Beirut – Lebanon’s anti-Syrian ruling "March 14 Forces coalition" started Friday its first official convention with the aim of declaring a comprehensive political platform for the country. The convention also marks the third anniversary of a massive demonstration often credited with stoking the international pressure that brought an end to Syria’s 29-year military presence in Lebanon following the assassination of former premier Rafik Hariri in 2005.
The grouping’s secretary, former MP Fares Soueid, said the coalition would extend its hand to all other parties in Lebanon in a bid to overcome differences and unify national ranks. Speaking on behalf of the ruling coalition’s different parties, Soueid announced the March 14 Forces’ first "political declaration." "Together for the salvation of Lebanon, together for defending our right to live, together for living peacefully in a sovereign, democratic, and modern state," read the declaration’s opening lines. The declaration focused on four major points; national unity as a precondition to true independence, protecting state sovereignty through restructuring state institutions and restricting the possession of arms to the state exclusively, protecting independence through redefining the concept of resistance in a way that conforms with national criteria, and safeguarding independence by restructuring Lebanon’s role and relations in the Arab world. Soueid stressed that national unity could only be achieved by creating a civil state that develops the idea of true citizenship at the expense of clientalism and sectarianism. Soueid said Lebanon’s sovereignty could not be protected without restricting the possession of arms to the state. Damascus must stop treating Lebanon as if it is a district of Syria," Fares Suaid, a key coalition figure, told around 2,500 people at a conference in Beirut to mark the anniversary.

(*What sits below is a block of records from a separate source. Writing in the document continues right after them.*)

(** * Scrapper__Groups.io: the resumable two-phase crawl pipeline

    A shallow embedding of
    - [src/000002_main_scraper.py]: phase 1, discovery of thread URLs
      ([find_and_click_next_page], [get_all_thread_urls], [main]);
    - [src/03_main_scraper.py]: phase 2, extraction of thread records
      ([scrape_thread_page], [main]);
    and, of the older variants, the [except] clause of the resolver in
    [src/00002_main_scraper.py] and the flush test of
    [src/003_main_scraper.py].

    Python [str] values are Rocq [string]s; an [ascii] stands for the code
    point of the same number (U+0000 to U+00FF).  The browser (Playwright's
    [page] and [Locator] objects) is an interface: every theorem holds for
    every implementation of it.  Exceptions are values ([Raise]); the two
    kinds the source tells apart are Playwright's [TimeoutError] and any
    other [Exception]. *)

From Stdlib Require Import Ascii.
From stdpp Require Import gmap strings list sorting pretty.

Local Open Scope stdpp_scope.

(** ** Python string primitives used by the scrapers *)

Module Py.

(** [str.isspace] of one character, for code points below 256
    (CPython's [_PyUnicode_IsWhitespace]). *)
Definition is_space (c : ascii) : bool :=
  bool_decide (N_of_ascii c ∈ [9; 10; 11; 12; 13; 28; 29; 30; 31; 32; 133; 160]%N).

According to organizers, the convention entitled "Spring of 2008" will try to define the coalition’s political objectives, a feature that has been largely absent from Lebanese politics – both before and after the Syrian withdrawal. The March 14 coalition came into existence in the wake of the assassination of Hariri, who was killed in a massive bomb blast at a seafront area of Beirut along with 20 other people on February 14, 2005.